Czy ktoś, oprócz mojej przekochanej Moniczki, jeszcze na niego wchodzi?
Wiem, że miałam trzy miesiące przerwy, mam jeszcze mnóstwo pomysłu co do pisania, także jeśli ktoś tu zagląda, to zostawiajcie po sobie ślad, bo to bardzo motywuje i widzę, że mam dla kogo pisać!
Pozdrawiam dziewczyny! ♥ 

wtorek, 3 lipca 2018

ROZDZIAŁ 39

Spaceruję już tak od godziny po tym okropnym mieście. Wszystko mi przypomina o niej... Przemokłem już chyba na dobre, zostałem bez samochodu. Wiem, gdzie zostawiłem kluczyki, ale nie mogę tam wrócić i spojrzeć jej prosto w oczy i powiedzieć tylko, że przyszedłem po tak absurdalnie niepotrzebną rzecz. 

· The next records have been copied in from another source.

Lemma validateAssertion_ret sp a ids now u :
  validateAssertion sp a ids now = Ret u ↔ assertion_ok sp ids now a.
Proof.
  unfold validateAssertion, Time_Before, Time_Add.
  rewrite raise_if_bind, bind_ret. setoid_rewrite deref_ret. setoid_rewrite raise_if_bind.
  setoid_rewrite bind_ret. setoid_rewrite validateSubjectConfirmations_ret.
  setoid_rewrite bind_ret. setoid_rewrite validateConditions_ret.
  setoid_rewrite validateAudienceRestriction_ret.
  setoid_rewrite negb_false_iff. setoid_rewrite bool_decide_eq_true. rewrite Z.ltb_ge. split.
  - intros (? & m & Hm & Hi & [] & Hs & [] & Hc & Ha). constructor; eauto.
  - intros [? (m & Hm & Hi) Hs Hc Ha]. split; [done|]. exists m. split_and!; [done..|].
    exists (). split; [done|]. exists (). done.
Qed.

Lemma validateRequestID_ret sp r ids u :
  validateRequestID sp r ids = Ret u ↔ request_id_ok sp r ids.
Proof.
  unfold validateRequestID, request_id_ok.
  destruct (SP_ValidateRequestID sp) as [f|]; [by destruct u|].
  rewrite raise_if_ret, negb_false_iff.
  destruct (SP_AllowIDPInitiated sp && (Response_InResponseTo r == "")) eqn:E.
  - split; [|done]. bool_prop. naive_solver.
  - rewrite existsb_elem. setoid_rewrite bool_decide_eq_true.
    apply andb_false_iff in E. rewrite bool_decide_eq_false in E. split.
    + intros (id & Hid & ->). by left.
    + intros [Hid|[Ha Hr]]; [by eauto|]. destruct E; congruence.
Qed.

Lemma issuer_check_ret sp (issuer : option Issuer) msg u :
  match issuer with
  | None => Ret ()
  | Some issuer =>
      metadata ← deref (SP_IDPMetadata sp);
      raise_if (Issuer_Value issuer != EntityDescriptor_EntityID metadata)
        (Errorf msg [AStr (EntityDescriptor_EntityID metadata)])
  end = Ret u ↔
  ∀ i, issuer = Some i →
    ∃ m, SP_IDPMetadata sp = Some m ∧ Issuer_Value i = EntityDescriptor_EntityID m.
Proof.
  destruct issuer as [i|]; [|destruct u; naive_solver].
  rewrite bind_ret. setoid_rewrite deref_ret. setoid_rewrite raise_if_ret.
  setoid_rewrite negb_false_iff. setoid_rewrite bool_decide_eq_true. naive_solver.
Qed.
Lemma signed_map_text parameter encoded relayState method sig :
  parameter ∈ ["SAMLRequest"; "SAMLResponse"] →
  signed_text parameter (signed_map parameter encoded relayState method sig)
  = message_query parameter encoded relayState +++ "&SigAlg=" +++ QueryEscape method.
Proof.
  intros Hp. destruct (signed_map_lookups parameter encoded relayState method sig Hp)
    as (H1 & H2 & H3 & _).
  unfold signed_text, message_query. rewrite H1, H2, H3. cbn [from_option id].
  destruct (relayState != ""); rewrite ?append_assoc; cbn [String.append];
    rewrite ?append_assoc; reflexivity.
Qed.

Lemma redirect_url_verifies destination parameter message relayState ctx method now rv u certs c
    (Hparam : parameter ∈ ["SAMLRequest"; "SAMLResponse"])
    (Hmethod : GetSignatureMethodIdentifier ctx = Ret method)
    (Hdest : url_Parse destination = Ret rv)
    (Hrv : redirectParameters (URL_RawQuery rv) = Ret ∅)
    (Hurl : redirectURLWithContext destination parameter message relayState (Some ctx) = Ret u)
    (Hc : c ∈ certs) (Hvalid : valid_at now c = true)
    (Hlaw : ∀ d sig, signDigest ctx d = Ret sig →
      verifyDigest c method (SigningContext_Hash ctx) d sig = true)
    (Hknown : method ≠ "") :
  verifyRedirectSignature (URL_RawQuery u) parameter certs now = Ret ().
Proof.
  unfold redirectURLWithContext, sign_query in Hurl. rewrite Hmethod in Hurl.
  apply bind_ret in Hurl as (bytes & _ & Hurl). rewrite Hdest, ret_bind in Hurl.
  apply bind_ret in Hurl as (query & Hquery & [= <-]). rewrite ret_bind in Hquery.
  apply bind_ret in Hquery as (sig & Hsig & [= <-]). cbn [URL_RawQuery set_RawQuery].
  set (encoded := base64_Encode (flate_Compress bytes)) in *.
  assert (Hamp : has_byte "&" parameter = false).
  { repeat (apply elem_of_cons in Hparam as [->|Hparam]; [done|]). by apply elem_of_nil in Hparam. }
  unfold verifyRedirectSignature.
  match goal with |- (redirectParameters ?q ≫= _) = _ =>
    assert (Hps : redirectParameters q
      = Ret (signed_map parameter encoded relayState method (base64_Encode sig))) end.
  { rewrite <- (signed_query_loop _ _ _ _ _ Hparam), <- (signed_query_split _ _ _ _ _ Hamp).
    rewrite !append_assoc. unfold redirectParameters in *. destruct (URL_RawQuery rv != ""); [|done].
    change ("&" +++ ?x) with (String "&" x). cbn [String.append].
    rewrite Split_app, redirect_loop_app, Hrv. done. }
  rewrite Hps, ret_bind. cbv zeta.
  pose proof (signed_map_text parameter encoded relayState method (base64_Encode sig) Hparam) as Htext.
  destruct (signed_map_lookups parameter encoded relayState method (base64_Encode sig) Hparam)
    as (Hm1 & _ & Hm2 & Hm3).
  assert (Hall : for_each (λ key, raise_if (negb (bool_decide (is_Some
      (signed_map parameter encoded relayState method (base64_Encode sig) !! key))))
      (Errorf "missing %s parameter" [AStr key])) [parameter; "SigAlg"; "Signature"] = Ret ()).
  { apply for_each_ret. intros k Hk. apply raise_if_ret, negb_false_iff, bool_decide_eq_true.
    repeat (apply elem_of_cons in Hk as [->|Hk]; [by eauto|]). by apply elem_of_nil in Hk. }
  rewrite Hall, ret_bind, Htext, Hm2, Hm3. cbn [from_option id].
  rewrite !QueryUnescape_escape. cbn [map_err]. rewrite !ret_bind.
  apply bind_ret in Hmethod as (algo & _ & Hm). injection Hm as Hm.
  destruct (signatureMethodIdentifiers algo (SigningContext_Hash ctx)) as [x|] eqn:Ex;
    [|by symmetry in Hm]. simpl in Hm. subst x.
  unfold redirectSignatureHashes. rewrite (signatureMethods_inverse _ _ _ Ex). cbn.
  rewrite base64_Decode_Encode. cbn [map_err]. rewrite ret_bind.
  unfold SignString in Hsig. apply raise_if_bind in Hsig as [_ Hsig].
  apply Hlaw in Hsig.
  match goal with |- (if ?b then _ else _) = _ => assert (b = true) as ->; [|done] end.
  apply existsb_elem. exists c. rewrite Hvalid. split; [done|]. exact Hsig.
Qed.
(** C19: what one side signs the other verifies. A URL that
    [redirectURLWithContext] signs passes [verifyRedirectSignature] for a valid
    certificate of the signer, when the destination has no signature parameters
    of its own and the algorithms verify what they sign. *)
Theorem redirect_sign_verify destination parameter message relayState ctx method now rv u certs c
    (Hparam : parameter ∈ ["SAMLRequest"; "SAMLResponse"])
    (Hmethod : GetSignatureMethodIdentifier ctx = Ret method)
    (Hdest : url_Parse destination = Ret rv)
    (Hrv : redirectParameters (URL_RawQuery rv) = Ret ∅)
    (Hurl : redirectURLWithContext destination parameter message relayState (Some ctx) = Ret u)
    (Hc : c ∈ certs) (Hvalid : valid_at now c = true)
    (Hlaw : ∀ d sig, signDigest ctx d = Ret sig →
      verifyDigest c method (SigningContext_Hash ctx) d sig = true)
    (Hknown : method ≠ "") :
  verifyRedirectSignature (URL_RawQuery u) parameter certs now = Ret ().
Proof. by apply (redirect_url_verifies destination parameter message relayState ctx method now rv u certs c). Qed.
End sign_verify.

Dziękuję tylko Bogu za to, że pozwolił mi spędzić kilka cudownych chwil z najlepszą dziewczyną pod słońcem, bo ona na to zasługuje. Żeby dziękować jej za wszystko.

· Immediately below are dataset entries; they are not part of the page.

(* ===== verification/SchemaDecode.v ===== *)
(** * SchemaDecode: reading the messages of [src/schema.go]

    For each struct its tags, as a list of fields, and the function that
    [encoding/xml] reads it with: the [UnmarshalXML] method of the type or, where
    there is none, the function that its tags give.  The auxiliary struct of an
    [UnmarshalXML] method has the fields of the type with some of its times replaced by
    [RelaxedTime], which come first and are zero at the beginning.  [Unmarshal_*] are
    the calls of [xml.Unmarshal]; they discharge the interface [XmlOps]. *)

From stdpp Require Import base option list gmap strings sets.
From Stdlib Require Import ZArith Lia Ascii.
From S2P Require Import Prelude Go Duration RelaxedTime Etree Schema Env XmlDecode.

Open Scope string_scope.

Definition protocol_space := "urn:oasis:names:tc:SAML:2.0:protocol".
Definition assertion_space := "urn:oasis:names:tc:SAML:2.0:assertion".
Definition protocol_name (local : string) : option XMLName := Some (mkXMLName protocol_space local).
Definition assertion_name (local : string) : option XMLName := Some (mkXMLName assertion_space local).

#[export] Instance eta_RequestedAuthnContext : Eta RequestedAuthnContext := λ r,
  mkRequestedAuthnContext (RequestedAuthnContext_Comparison r) (RequestedAuthnContext_AuthnContextClassRefs r)
    (RequestedAuthnContext_AuthnContextDeclRefs r).
#[export] Instance eta_Issuer : Eta Issuer := λ r,
  mkIssuer (Issuer_NameQualifier r) (Issuer_SPNameQualifier r) (Issuer_Format r) (Issuer_SPProvidedID r)
    (Issuer_Value r).
#[export] Instance eta_NameID : Eta NameID := λ r,
  mkNameID (NameID_NameQualifier r) (NameID_SPNameQualifier r) (NameID_Format r) (NameID_SPProvidedID r)
    (NameID_Value r).
#[export] Instance eta_NameIDPolicy : Eta NameIDPolicy := λ r,
  mkNameIDPolicy (NameIDPolicy_Format r) (NameIDPolicy_SPNameQualifier r) (NameIDPolicy_AllowCreate r).
#[export] Instance eta_StatusCode : Eta StatusCode := λ r, mkStatusCode (StatusCode_Value r) (StatusCode_StatusCode r).
#[export] Instance eta_SessionIndex : Eta SessionIndex := λ r, mkSessionIndex (SessionIndex_Value r).
#[export] Instance eta_SubjectConfirmationData : Eta SubjectConfirmationData := λ r,
  mkSubjectConfirmationData (SubjectConfirmationData_NotBefore r) (SubjectConfirmationData_NotOnOrAfter r)
    (SubjectConfirmationData_Recipient r) (SubjectConfirmationData_InResponseTo r)
    (SubjectConfirmationData_Address r).
#[export] Instance eta_SubjectConfirmation : Eta SubjectConfirmation := λ r,
  mkSubjectConfirmation (SubjectConfirmation_Method r) (SubjectConfirmation_NameID r)
    (SubjectConfirmation_SubjectConfirmationData r).
#[export] Instance eta_Subject : Eta Subject := λ r, mkSubject (Subject_NameID r) (Subject_SubjectConfirmations r).
#[export] Instance eta_Audience : Eta Audience := λ r, mkAudience (Audience_Value r).
#[export] Instance eta_AudienceRestriction : Eta AudienceRestriction := λ r,
  mkAudienceRestriction (AudienceRestriction_Audiences r).
#[export] Instance eta_ProxyRestriction : Eta ProxyRestriction := λ r,
  mkProxyRestriction (ProxyRestriction_Count r) (ProxyRestriction_Audiences r).
#[export] Instance eta_Conditions : Eta Conditions := λ r,
  mkConditions (Conditions_NotBefore r) (Conditions_NotOnOrAfter r) (Conditions_AudienceRestrictions r)
    (Conditions_OneTimeUse r) (Conditions_ProxyRestriction r).
#[export] Instance eta_SubjectLocality : Eta SubjectLocality := λ r,
  mkSubjectLocality (SubjectLocality_Address r) (SubjectLocality_DNSName r).
#[export] Instance eta_AuthnContextClassRef : Eta AuthnContextClassRef := λ r,
  mkAuthnContextClassRef (AuthnContextClassRef_Value r).
#[export] Instance eta_AuthnContext : Eta AuthnContext := λ r, mkAuthnContext (AuthnContext_AuthnContextClassRef r).
#[export] Instance eta_AuthnStatement : Eta AuthnStatement := λ r,
  mkAuthnStatement (AuthnStatement_AuthnInstant r) (AuthnStatement_SessionIndex r)
    (AuthnStatement_SessionNotOnOrAfter r) (AuthnStatement_SubjectLocality r) (AuthnStatement_AuthnContext r).
#[export] Instance eta_AttributeValue : Eta AttributeValue := λ r,
  mkAttributeValue (AttributeValue_Type r) (AttributeValue_Value r) (AttributeValue_NameID r).
#[export] Instance eta_Attribute : Eta Attribute := λ r,
  mkAttribute (Attribute_FriendlyName r) (Attribute_Name r) (Attribute_NameFormat r) (Attribute_Values r).
#[export] Instance eta_AttributeStatement : Eta AttributeStatement := λ r,
  mkAttributeStatement (AttributeStatement_Attributes r).
#[export] Instance eta_StatusMessage : Eta StatusMessage := λ r, mkStatusMessage (StatusMessage_Value r).
#[export] Instance eta_StatusDetail : Eta StatusDetail := λ r, mkStatusDetail (StatusDetail_Children r).
#[export] Instance eta_Status : Eta Status := λ r,
  mkStatus (Status_StatusCode r) (Status_StatusMessage r) (Status_StatusDetail r).
#[export] Instance eta_AuthnRequest : Eta AuthnRequest := λ r,
  mkAuthnRequest (AuthnRequest_ID r) (AuthnRequest_Version r) (AuthnRequest_IssueInstant r)
    (AuthnRequest_Destination r) (AuthnRequest_Consent r) (AuthnRequest_Issuer r) (AuthnRequest_Signature r)
    (AuthnRequest_Subject r) (AuthnRequest_NameIDPolicy r) (AuthnRequest_Conditions r)
    (AuthnRequest_RequestedAuthnContext r) (AuthnRequest_ForceAuthn r) (AuthnRequest_IsPassive r)
    (AuthnRequest_AssertionConsumerServiceIndex r) (AuthnRequest_AssertionConsumerServiceURL r)
    (AuthnRequest_ProtocolBinding r) (AuthnRequest_AttributeConsumingServiceIndex r)
    (AuthnRequest_ProviderName r).
#[export] Instance eta_LogoutRequest : Eta LogoutRequest := λ r,
  mkLogoutRequest (LogoutRequest_ID r) (LogoutRequest_Version r) (LogoutRequest_IssueInstant r)
    (LogoutRequest_NotOnOrAfter r) (LogoutRequest_Destination r) (LogoutRequest_Issuer r)
    (LogoutRequest_NameID r) (LogoutRequest_Signature r) (LogoutRequest_SessionIndexes r).
#[export] Instance eta_LogoutResponse : Eta LogoutResponse := λ r,
  mkLogoutResponse (LogoutResponse_ID r) (LogoutResponse_InResponseTo r) (LogoutResponse_Version r)
    (LogoutResponse_IssueInstant r) (LogoutResponse_Destination r) (LogoutResponse_Consent r)
    (LogoutResponse_Issuer r) (LogoutResponse_Signature r) (LogoutResponse_Status r).
#[export] Instance eta_ArtifactResolve : Eta ArtifactResolve := λ r,
  mkArtifactResolve (ArtifactResolve_ID r) (ArtifactResolve_Version r) (ArtifactResolve_IssueInstant r)
    (ArtifactResolve_Issuer r) (ArtifactResolve_Signature r) (ArtifactResolve_Artifact r).
#[export] Instance eta_Assertion : Eta Assertion := λ r,
  mkAssertion (Assertion_ID r) (Assertion_IssueInstant r) (Assertion_Version r) (Assertion_Issuer r)
    (Assertion_Signature r) (Assertion_Subject r) (Assertion_Conditions r) (Assertion_AuthnStatements r)
    (Assertion_AttributeStatements r).
#[export] Instance eta_Response : Eta Response := λ r,
  mkResponse (Response_ID r) (Response_InResponseTo r) (Response_Version r) (Response_IssueInstant r)
    (Response_Destination r) (Response_Consent r) (Response_Issuer r) (Response_Signature r) (Response_Status r)
    (Response_EncryptedAssertion r) (Response_Assertion r).
#[export] Instance eta_ArtifactResponse : Eta ArtifactResponse := λ r,
  mkArtifactResponse (ArtifactResponse_ID r) (ArtifactResponse_InResponseTo r) (ArtifactResponse_Version r)
    (ArtifactResponse_IssueInstant r) (ArtifactResponse_Issuer r) (ArtifactResponse_Signature r)
    (ArtifactResponse_Status r) (ArtifactResponse_Response r).

(** ** [etree.Element] as a struct

    Its exported fields have no tags, so they are read from child elements of
    their names.  An element of the slice [Child] has an interface type: it stays nil,
    which is written [TOther ""] here. *)

#[export] Instance eta_Attr : Eta Attr := λ a, mkAttr (Attr_Space a) (Attr_Key a) (Attr_Value a).
#[export] Instance eta_Element : Eta Element := λ e, mkElement (Space e) (Tag e) (Attrs e) (Child e).

Definition zero_Attr : Attr := mkAttr "" "" "".
Definition zero_Element : Element := mkElement "" "" [] [].

Definition Attr_fields : list (Field Attr) :=
  [child "" "Space" Attr_Space (simple copy_string);
   child "" "Key" Attr_Key (simple copy_string);
   child "" "Value" Attr_Value (simple copy_string)].

Definition Element_fields : list (Field Element) :=
  [child "" "Space" Space (simple copy_string);
   child "" "Tag" Tag (simple copy_string);
   child "" "Attr" Attrs (slice zero_Attr (unmarshal_struct None Attr_fields));
   child "" "Child" Child (λ _ _ c, Ret (c ++ [TOther ""])%list)].

Definition Element_Unmarshal : Reader Element := unmarshal_struct None Element_fields.

(** ** Names and parts of messages *)

Definition Issuer_fields : list (Field Issuer) :=
  [attr "NameQualifier" Issuer_NameQualifier copy_string;
   attr "SPNameQualifier" Issuer_SPNameQualifier copy_string;
   attr "Format" Issuer_Format copy_string;
   attr "SPProvidedID" Issuer_SPProvidedID copy_string;
   chardata Issuer_Value].

Definition Issuer_Unmarshal : Reader Issuer := unmarshal_struct (assertion_name "Issuer") Issuer_fields.

Definition NameID_fields : list (Field NameID) :=
  [attr "NameQualifier" NameID_NameQualifier copy_string;
   attr "SPNameQualifier" NameID_SPNameQualifier copy_string;
   attr "Format" NameID_Format copy_string;
   attr "SPProvidedID" NameID_SPProvidedID copy_string;
   chardata NameID_Value].

Definition NameID_Unmarshal : Reader NameID := unmarshal_struct None NameID_fields.

Definition NameIDPolicy_fields : list (Field NameIDPolicy) :=
  [attr "Format" NameIDPolicy_Format (to_pointer copy_string);
   attr "SPNameQualifier" NameIDPolicy_SPNameQualifier (to_pointer copy_string);
   attr "AllowCreate" NameIDPolicy_AllowCreate (to_pointer copy_bool)].

Definition NameIDPolicy_Unmarshal : Reader NameIDPolicy :=
  unmarshal_struct (protocol_name "NameIDPolicy") NameIDPolicy_fields.

Definition RequestedAuthnContext_fields : list (Field RequestedAuthnContext) :=
  [attr "Comparison" RequestedAuthnContext_Comparison copy_string;
   child assertion_space "AuthnContextClassRef" RequestedAuthnContext_AuthnContextClassRefs
     (slice "" (simple copy_string));
   child assertion_space "AuthnContextDeclRef" RequestedAuthnContext_AuthnContextDeclRefs
     (slice "" (simple copy_string))].

Definition RequestedAuthnContext_Unmarshal : Reader RequestedAuthnContext :=
  unmarshal_struct (protocol_name "RequestedAuthnContext") RequestedAuthnContext_fields.

Definition SessionIndex_fields : list (Field SessionIndex) := [chardata SessionIndex_Value].

Definition SessionIndex_Unmarshal : Reader SessionIndex := unmarshal_struct None SessionIndex_fields.

Definition SubjectConfirmationData_fields : list (Field SubjectConfirmationData) :=
  [attr "NotOnOrAfter" SubjectConfirmationData_NotOnOrAfter RelaxedTime_UnmarshalText;
   attr "NotBefore" SubjectConfirmationData_NotBefore Time_UnmarshalText;
   attr "Recipient" SubjectConfirmationData_Recipient copy_string;
   attr "InResponseTo" SubjectConfirmationData_InResponseTo copy_string;
   attr "Address" SubjectConfirmationData_Address copy_string].

Definition SubjectConfirmationData_UnmarshalXML : Reader SubjectConfirmationData := λ ns el s,
  unmarshal_struct None SubjectConfirmationData_fields ns el
    (set SubjectConfirmationData_NotOnOrAfter 0%Z s).

Definition SubjectConfirmation_fields : list (Field SubjectConfirmation) :=
  [attr "Method" SubjectConfirmation_Method copy_string;
   child "" "NameID" SubjectConfirmation_NameID (pointer zero_NameID NameID_Unmarshal);
   child "" "SubjectConfirmationData" SubjectConfirmation_SubjectConfirmationData
     (pointer zero_SubjectConfirmationData SubjectConfirmationData_UnmarshalXML)].

Definition SubjectConfirmation_Unmarshal : Reader SubjectConfirmation :=
  unmarshal_struct None SubjectConfirmation_fields.

Definition Subject_fields : list (Field Subject) :=
  [child "" "NameID" Subject_NameID (pointer zero_NameID NameID_Unmarshal);
   child "" "SubjectConfirmation" Subject_SubjectConfirmations
     (slice zero_SubjectConfirmation SubjectConfirmation_Unmarshal)].

Definition Subject_Unmarshal : Reader Subject := unmarshal_struct (assertion_name "Subject") Subject_fields.

Definition Audience_fields : list (Field Audience) := [chardata Audience_Value].

Definition Audience_Unmarshal : Reader Audience := unmarshal_struct None Audience_fields.

Definition AudienceRestriction_fields : list (Field AudienceRestriction) :=
  [child "" "Audience" AudienceRestriction_Audiences (slice zero_Audience Audience_Unmarshal)].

Żałuję tylko, że nie będę mógł już zobaczyć jej uśmiechu wywołanego przeze mnie, przez jakąś wypowiedzianą głupotę lub zrobienie głupiej miny. Dam rękę uciąć, że właśnie słyszę jej śmiech w swoich myślach... Usiadłem na pobliskiej ławce w parku. Obok mnie przechodzili ludzie patrząc na mnie jak na obłąkanego człowieka. Wszyscy uciekali przed deszczem i nadchodzącą burzą. Ha, wszyscy... To znaczy Ci, którzy o tak późnej godzinie wracali skądkolwiek. Może od swoich miłości? A może z pracy biegli na złamanie karku do swoich rodzin? Łzy spływały mi po policzkach. Szczerze zapomniałem już jak to jest płakać z powodu rozerwanego serca. Dopiero teraz, ta sytuacja dała mi do zrozumienia, że Monika kilka lat temu nie była tego warta. Ada jest kobietą, jedyną kobietą, na którą warto wylać swoje łzy. Modliłem się w duchu, żeby nie zrobiła sobie nic złego, nie z mojego powodu... Ona jeszcze znajdzie szczęście, jest młoda, dużo przeszła, ale w końcu ktoś z wzajemnością ją pokocha tak jakby tego chciała... Ktoś będzie mógł ją co wieczór całować na dobranoc i być przy niej, kiedy dopadnie ją kolejny koszmar. Ktoś inny będzie jej bronić jeśli Daniel znów zdecyduje się ją odwiedzić... 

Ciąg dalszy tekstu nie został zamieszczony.